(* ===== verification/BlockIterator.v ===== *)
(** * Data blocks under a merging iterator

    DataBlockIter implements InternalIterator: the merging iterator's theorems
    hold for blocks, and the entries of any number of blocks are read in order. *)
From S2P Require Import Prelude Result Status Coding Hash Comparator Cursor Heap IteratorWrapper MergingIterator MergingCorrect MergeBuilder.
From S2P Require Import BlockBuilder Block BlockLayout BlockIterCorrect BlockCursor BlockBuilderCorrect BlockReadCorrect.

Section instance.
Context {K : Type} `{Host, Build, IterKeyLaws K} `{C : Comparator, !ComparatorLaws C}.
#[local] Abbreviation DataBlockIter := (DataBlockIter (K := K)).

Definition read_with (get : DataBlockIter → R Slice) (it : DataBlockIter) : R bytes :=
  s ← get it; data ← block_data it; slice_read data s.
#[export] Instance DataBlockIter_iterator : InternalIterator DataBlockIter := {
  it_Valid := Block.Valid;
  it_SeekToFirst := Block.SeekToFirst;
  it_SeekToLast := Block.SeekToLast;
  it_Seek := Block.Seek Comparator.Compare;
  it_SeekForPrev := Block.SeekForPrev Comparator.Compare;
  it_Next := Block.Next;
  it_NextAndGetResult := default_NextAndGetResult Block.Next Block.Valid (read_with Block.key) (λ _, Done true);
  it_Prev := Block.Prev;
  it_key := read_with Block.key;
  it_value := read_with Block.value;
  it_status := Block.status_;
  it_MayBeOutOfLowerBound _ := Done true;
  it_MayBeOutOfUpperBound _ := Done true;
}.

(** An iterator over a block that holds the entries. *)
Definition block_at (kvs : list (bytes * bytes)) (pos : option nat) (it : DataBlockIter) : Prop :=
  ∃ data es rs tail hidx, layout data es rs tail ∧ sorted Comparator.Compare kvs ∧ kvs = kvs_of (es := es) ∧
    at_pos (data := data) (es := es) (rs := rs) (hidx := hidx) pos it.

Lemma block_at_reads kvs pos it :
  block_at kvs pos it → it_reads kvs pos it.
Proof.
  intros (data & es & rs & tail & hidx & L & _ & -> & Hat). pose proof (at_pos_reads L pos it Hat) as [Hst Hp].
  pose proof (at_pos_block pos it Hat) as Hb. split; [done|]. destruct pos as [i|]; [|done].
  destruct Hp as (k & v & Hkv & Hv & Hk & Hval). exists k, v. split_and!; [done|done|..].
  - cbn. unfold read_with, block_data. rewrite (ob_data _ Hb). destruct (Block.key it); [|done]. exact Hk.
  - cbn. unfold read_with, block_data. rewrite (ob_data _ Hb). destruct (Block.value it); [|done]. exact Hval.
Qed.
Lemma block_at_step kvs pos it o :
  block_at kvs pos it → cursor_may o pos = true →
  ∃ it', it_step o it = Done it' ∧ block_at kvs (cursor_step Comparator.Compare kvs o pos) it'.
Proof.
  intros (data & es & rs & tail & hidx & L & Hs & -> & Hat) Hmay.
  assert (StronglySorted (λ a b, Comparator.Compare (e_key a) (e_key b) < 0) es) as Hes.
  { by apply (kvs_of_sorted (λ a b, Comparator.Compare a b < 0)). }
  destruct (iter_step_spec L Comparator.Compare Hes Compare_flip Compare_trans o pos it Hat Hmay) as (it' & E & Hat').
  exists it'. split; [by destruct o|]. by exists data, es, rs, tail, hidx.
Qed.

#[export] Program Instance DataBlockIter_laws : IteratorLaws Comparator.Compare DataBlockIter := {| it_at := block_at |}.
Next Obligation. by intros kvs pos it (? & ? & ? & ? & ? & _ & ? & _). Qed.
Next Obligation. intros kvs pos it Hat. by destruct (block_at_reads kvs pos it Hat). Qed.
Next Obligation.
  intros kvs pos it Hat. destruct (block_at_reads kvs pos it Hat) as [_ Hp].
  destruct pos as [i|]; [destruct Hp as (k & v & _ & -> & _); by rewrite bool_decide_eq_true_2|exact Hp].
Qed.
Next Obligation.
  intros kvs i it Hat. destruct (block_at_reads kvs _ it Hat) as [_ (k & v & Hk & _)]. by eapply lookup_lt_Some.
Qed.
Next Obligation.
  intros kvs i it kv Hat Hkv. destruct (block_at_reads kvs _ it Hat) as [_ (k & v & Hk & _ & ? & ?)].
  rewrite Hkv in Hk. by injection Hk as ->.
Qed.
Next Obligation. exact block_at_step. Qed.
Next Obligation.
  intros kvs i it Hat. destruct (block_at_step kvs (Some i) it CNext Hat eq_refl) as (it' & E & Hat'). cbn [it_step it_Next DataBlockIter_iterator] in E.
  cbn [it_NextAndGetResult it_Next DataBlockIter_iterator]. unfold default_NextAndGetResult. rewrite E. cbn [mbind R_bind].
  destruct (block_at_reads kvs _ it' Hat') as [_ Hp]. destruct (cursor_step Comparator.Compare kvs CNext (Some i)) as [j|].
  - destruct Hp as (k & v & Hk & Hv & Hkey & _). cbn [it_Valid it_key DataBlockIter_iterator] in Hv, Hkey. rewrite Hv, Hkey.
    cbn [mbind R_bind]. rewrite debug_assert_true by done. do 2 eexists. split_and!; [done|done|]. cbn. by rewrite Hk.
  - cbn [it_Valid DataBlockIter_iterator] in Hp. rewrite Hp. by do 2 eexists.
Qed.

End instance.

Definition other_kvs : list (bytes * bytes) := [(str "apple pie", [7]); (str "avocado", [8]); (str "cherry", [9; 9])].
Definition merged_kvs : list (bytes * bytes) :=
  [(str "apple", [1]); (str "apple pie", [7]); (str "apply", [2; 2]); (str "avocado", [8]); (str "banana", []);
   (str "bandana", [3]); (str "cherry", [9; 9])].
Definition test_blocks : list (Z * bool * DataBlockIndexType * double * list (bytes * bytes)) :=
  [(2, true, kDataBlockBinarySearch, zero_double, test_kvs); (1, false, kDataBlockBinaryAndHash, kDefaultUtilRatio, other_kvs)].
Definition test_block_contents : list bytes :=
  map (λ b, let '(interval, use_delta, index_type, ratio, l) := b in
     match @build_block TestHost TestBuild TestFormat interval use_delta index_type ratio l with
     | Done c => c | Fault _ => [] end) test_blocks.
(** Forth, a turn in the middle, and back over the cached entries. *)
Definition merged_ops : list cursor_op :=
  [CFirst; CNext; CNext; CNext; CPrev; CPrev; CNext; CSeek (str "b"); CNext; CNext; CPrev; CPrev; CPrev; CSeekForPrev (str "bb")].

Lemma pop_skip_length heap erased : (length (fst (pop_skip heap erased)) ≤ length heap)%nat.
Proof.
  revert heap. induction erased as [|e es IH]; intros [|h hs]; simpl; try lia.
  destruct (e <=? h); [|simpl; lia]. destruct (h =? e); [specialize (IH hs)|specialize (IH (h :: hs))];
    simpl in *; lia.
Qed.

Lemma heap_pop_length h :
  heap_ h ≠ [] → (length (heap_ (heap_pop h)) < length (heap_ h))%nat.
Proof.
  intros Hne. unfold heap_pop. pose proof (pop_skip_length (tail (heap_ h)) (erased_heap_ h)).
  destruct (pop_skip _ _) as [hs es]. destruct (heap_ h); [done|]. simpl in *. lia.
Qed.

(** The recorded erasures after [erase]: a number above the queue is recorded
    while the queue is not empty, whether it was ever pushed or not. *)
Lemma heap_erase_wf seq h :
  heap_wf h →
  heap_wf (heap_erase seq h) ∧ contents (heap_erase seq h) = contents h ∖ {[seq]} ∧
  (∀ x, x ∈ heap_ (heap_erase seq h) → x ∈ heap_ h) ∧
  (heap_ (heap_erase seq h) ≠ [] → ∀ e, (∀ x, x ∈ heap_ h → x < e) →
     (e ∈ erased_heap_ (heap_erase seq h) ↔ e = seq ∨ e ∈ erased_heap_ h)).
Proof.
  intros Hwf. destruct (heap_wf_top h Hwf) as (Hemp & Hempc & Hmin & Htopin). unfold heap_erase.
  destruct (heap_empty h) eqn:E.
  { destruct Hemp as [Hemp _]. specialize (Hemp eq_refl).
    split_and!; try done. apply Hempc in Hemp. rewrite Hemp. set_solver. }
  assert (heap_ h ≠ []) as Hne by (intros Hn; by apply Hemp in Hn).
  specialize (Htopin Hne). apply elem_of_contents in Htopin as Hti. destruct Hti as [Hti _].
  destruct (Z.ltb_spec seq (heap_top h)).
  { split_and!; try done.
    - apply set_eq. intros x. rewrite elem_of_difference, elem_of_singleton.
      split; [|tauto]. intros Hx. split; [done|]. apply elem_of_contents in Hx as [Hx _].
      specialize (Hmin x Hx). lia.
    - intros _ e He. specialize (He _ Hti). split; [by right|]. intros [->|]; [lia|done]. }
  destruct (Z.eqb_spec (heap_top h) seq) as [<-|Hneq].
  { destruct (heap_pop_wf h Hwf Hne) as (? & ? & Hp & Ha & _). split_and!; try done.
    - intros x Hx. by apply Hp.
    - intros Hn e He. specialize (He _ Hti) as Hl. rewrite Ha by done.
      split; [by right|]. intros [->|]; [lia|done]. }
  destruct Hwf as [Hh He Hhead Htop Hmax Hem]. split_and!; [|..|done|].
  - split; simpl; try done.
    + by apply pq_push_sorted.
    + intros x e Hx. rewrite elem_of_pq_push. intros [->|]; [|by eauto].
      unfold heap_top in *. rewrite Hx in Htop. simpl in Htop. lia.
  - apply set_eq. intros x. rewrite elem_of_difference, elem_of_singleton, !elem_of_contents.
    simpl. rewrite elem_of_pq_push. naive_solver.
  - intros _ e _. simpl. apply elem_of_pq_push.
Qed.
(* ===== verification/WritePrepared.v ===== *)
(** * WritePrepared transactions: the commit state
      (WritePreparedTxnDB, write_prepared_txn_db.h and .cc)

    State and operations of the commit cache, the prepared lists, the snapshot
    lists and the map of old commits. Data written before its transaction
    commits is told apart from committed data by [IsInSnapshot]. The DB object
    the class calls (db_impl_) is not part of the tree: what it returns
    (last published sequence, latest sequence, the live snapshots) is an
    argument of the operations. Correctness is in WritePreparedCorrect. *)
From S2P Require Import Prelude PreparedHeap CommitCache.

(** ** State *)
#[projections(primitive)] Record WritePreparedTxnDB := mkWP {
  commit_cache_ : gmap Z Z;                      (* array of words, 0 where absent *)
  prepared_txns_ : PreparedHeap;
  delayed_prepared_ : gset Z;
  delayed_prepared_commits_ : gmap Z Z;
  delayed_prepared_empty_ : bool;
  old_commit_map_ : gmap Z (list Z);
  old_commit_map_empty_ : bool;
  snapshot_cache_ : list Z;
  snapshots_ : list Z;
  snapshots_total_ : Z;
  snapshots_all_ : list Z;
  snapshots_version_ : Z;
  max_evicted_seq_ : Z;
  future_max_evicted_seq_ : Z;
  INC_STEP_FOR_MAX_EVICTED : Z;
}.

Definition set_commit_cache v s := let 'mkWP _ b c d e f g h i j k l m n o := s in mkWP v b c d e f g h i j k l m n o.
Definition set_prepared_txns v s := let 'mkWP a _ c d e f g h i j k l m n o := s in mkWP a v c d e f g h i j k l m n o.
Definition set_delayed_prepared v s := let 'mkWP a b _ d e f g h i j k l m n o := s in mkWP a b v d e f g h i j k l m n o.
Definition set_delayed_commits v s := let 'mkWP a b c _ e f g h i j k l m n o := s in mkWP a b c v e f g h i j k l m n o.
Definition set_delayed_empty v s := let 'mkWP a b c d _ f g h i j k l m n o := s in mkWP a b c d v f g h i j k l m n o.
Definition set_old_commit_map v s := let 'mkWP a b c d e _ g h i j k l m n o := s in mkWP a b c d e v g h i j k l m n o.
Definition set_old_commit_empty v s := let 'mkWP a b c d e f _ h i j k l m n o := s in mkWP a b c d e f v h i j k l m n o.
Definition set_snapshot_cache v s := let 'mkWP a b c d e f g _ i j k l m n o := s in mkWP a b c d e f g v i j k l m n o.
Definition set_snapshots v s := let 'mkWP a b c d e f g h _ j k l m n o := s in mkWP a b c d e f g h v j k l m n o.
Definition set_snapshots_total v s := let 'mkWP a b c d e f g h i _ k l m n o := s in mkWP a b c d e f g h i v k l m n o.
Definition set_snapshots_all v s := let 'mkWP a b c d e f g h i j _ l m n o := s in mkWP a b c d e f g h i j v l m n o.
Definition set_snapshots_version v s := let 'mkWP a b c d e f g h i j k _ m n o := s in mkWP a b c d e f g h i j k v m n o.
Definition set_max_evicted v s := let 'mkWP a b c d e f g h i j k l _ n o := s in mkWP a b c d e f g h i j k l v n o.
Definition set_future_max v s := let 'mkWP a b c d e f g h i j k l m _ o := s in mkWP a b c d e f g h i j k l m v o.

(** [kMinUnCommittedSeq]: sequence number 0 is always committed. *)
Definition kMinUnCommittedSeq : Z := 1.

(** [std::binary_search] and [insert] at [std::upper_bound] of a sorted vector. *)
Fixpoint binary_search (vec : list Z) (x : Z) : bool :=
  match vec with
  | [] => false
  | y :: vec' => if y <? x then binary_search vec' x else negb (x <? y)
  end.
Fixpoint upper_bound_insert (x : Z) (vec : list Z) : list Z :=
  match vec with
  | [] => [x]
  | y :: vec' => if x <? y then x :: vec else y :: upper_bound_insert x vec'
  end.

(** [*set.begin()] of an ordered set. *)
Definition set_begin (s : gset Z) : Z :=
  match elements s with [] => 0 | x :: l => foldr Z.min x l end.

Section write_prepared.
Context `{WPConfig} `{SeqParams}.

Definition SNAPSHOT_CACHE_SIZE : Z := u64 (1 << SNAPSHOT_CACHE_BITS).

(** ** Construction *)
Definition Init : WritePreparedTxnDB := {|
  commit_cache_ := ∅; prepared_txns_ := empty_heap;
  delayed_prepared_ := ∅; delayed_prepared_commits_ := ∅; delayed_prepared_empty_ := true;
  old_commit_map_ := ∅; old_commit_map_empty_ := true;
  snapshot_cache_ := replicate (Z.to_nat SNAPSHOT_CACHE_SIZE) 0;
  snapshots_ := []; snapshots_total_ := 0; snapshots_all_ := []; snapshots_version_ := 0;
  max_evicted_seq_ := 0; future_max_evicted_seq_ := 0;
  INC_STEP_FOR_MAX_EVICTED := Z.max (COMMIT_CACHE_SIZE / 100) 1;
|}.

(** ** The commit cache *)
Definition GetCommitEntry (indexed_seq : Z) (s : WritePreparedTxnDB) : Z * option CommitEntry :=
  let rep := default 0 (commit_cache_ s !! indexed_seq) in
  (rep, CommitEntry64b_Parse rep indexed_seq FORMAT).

....

* _Work to be completed_: Start with the line above that contains "the class calls" and end with the line that contains "(** ** State *)". Write out those lines exactly, and only those.

* _Exercise response_:
    the class calls (db_impl_) is not part of the tree: what it returns
    (last published sequence, latest sequence, the live snapshots) is an
    argument of the operations. Correctness is in WritePreparedCorrect. *)
From S2P Require Import Prelude PreparedHeap CommitCache.

(** ** State *)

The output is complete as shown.